Happiness of Lantern Festival celebration returns

By Peng Yukai, Zhang Wenjie (People's Daily Online) 17:31, February 03, 2023

The Lantern Festival or Yuanxiao Festival, the 15th day of the first month of the Chinese lunar calendar, marks the end of Chinese New Year celebrations. It falls on February 5 this year.

With a history of more than 2,000 years, celebrations for the traditional folk festival include a series of activities such as family reunions, feasts, light shows, and diverse festive folk-art performances.

As China started managing COVID-19 using measures designed for combating Class B infectious diseases starting from Jan. 8, the festival’s long-waited vitality and happiness have returned, as people come out to celebrate the historical tradition.

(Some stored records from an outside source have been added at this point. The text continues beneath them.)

(** * MinIO anomaly detector: detectors, alert gate, evaluators and main loop

    A shallow embedding of [anomaly-alert.py].

    Numbers.  The two detectors of [AnomalyDetector] are embedded twice.
    [Binary64] is the code as it runs: binary64 floats, numpy's pairwise
    summation, comparisons that are false on a NaN.  What the detectors
    compute is stated on it.  The monitor around the detectors is studied
    over the real numbers ([R]): the clock, the cooldown, the samples and
    the thresholds are reals, the evaluators call the detectors in their
    reading over [R] ([AnomalyDetector]), and comparisons are the decidable
    tests of stdpp ([bool_decide]) over the order of [R]; rounding,
    infinities and NaN are outside that part of the model.

    Log records built with f-strings are traced by their fixed text.

    Effects.  The monitor talks to Prometheus, OpenWebUI, Discord and the
    system clock.  These are gathered in a [world]: a family of answers
    indexed by the number of effects performed so far.  Monitor code is
    written in a state-and-exception monad over the monitor's state (the
    cooldown dictionary), the effect counter and the trace of observable
    events. *)

From Stdlib Require Import Floats.
From Stdlib Require Import Reals Lra Lia Ascii.
From stdpp Require Import base decidable option list strings gmap.

Open Scope R_scope.

(** ** numpy reductions in binary64

    A float of Python and a [float64] of numpy are IEEE 754 binary64
    numbers, rounded to nearest even after each operation; so are the
    primitive floats of Rocq.

    [np.sum] over a contiguous [float64] array is numpy's pairwise
    summation.  Fewer than 8 elements are added one after the other,
    starting from [-0.0].  Up to 128 elements go to eight partial sums, the
    element [i] to the sum [i mod 8]; these are added two by two, and what
    is left past the last multiple of 8 is added one by one.  A longer array
    is cut near its middle, at a multiple of 8, and the sums of the two
    parts are added. *)

Module Binary64.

Here are some of the highlights from a series of colorful festival celebrations.

Temple fairs

Several temple fairs opened in Beijing during this year's Chinese New Year holiday. Shijingshan amusement park is one of these exciting destinations.

Dragon and lion dances, folk performances, as well as "iron flowers," in which molten iron is splashed around to create fireworks, can all be seen at the Shijingshan amusement park.


The biggest attraction of the Lantern Festival is the sea of lanterns of every conceivable size and shape. This is a festival for people to have fun.

People take to the streets at night with various lanterns under the full moon. A festival featuring lanterns is also held at the China National Arts and Crafts Museum.


Just as the name implies, an essential part of the Lantern Festival, or Yuanxiao Festival, is eating yuanxiao or tangyuan. The glutinous rice ball is usually filled with sweet stuffing such as red bean paste, sesame paste, peanut butter, or even osmanthus flowers and rose petals.

People believe that the round shape of the ball and its sweet fillings symbolize family unity, completeness, and happiness for the entire year.

The way to make yuanxiao varies between northern and southern China. In north China, the filling must be cut into little cubes, dipped lightly into water, and rolled in a flat basket containing dry glutinous rice flour, until they become balls.

Sticking on the powder layer by layer gives yuanxiao a more chewy taste.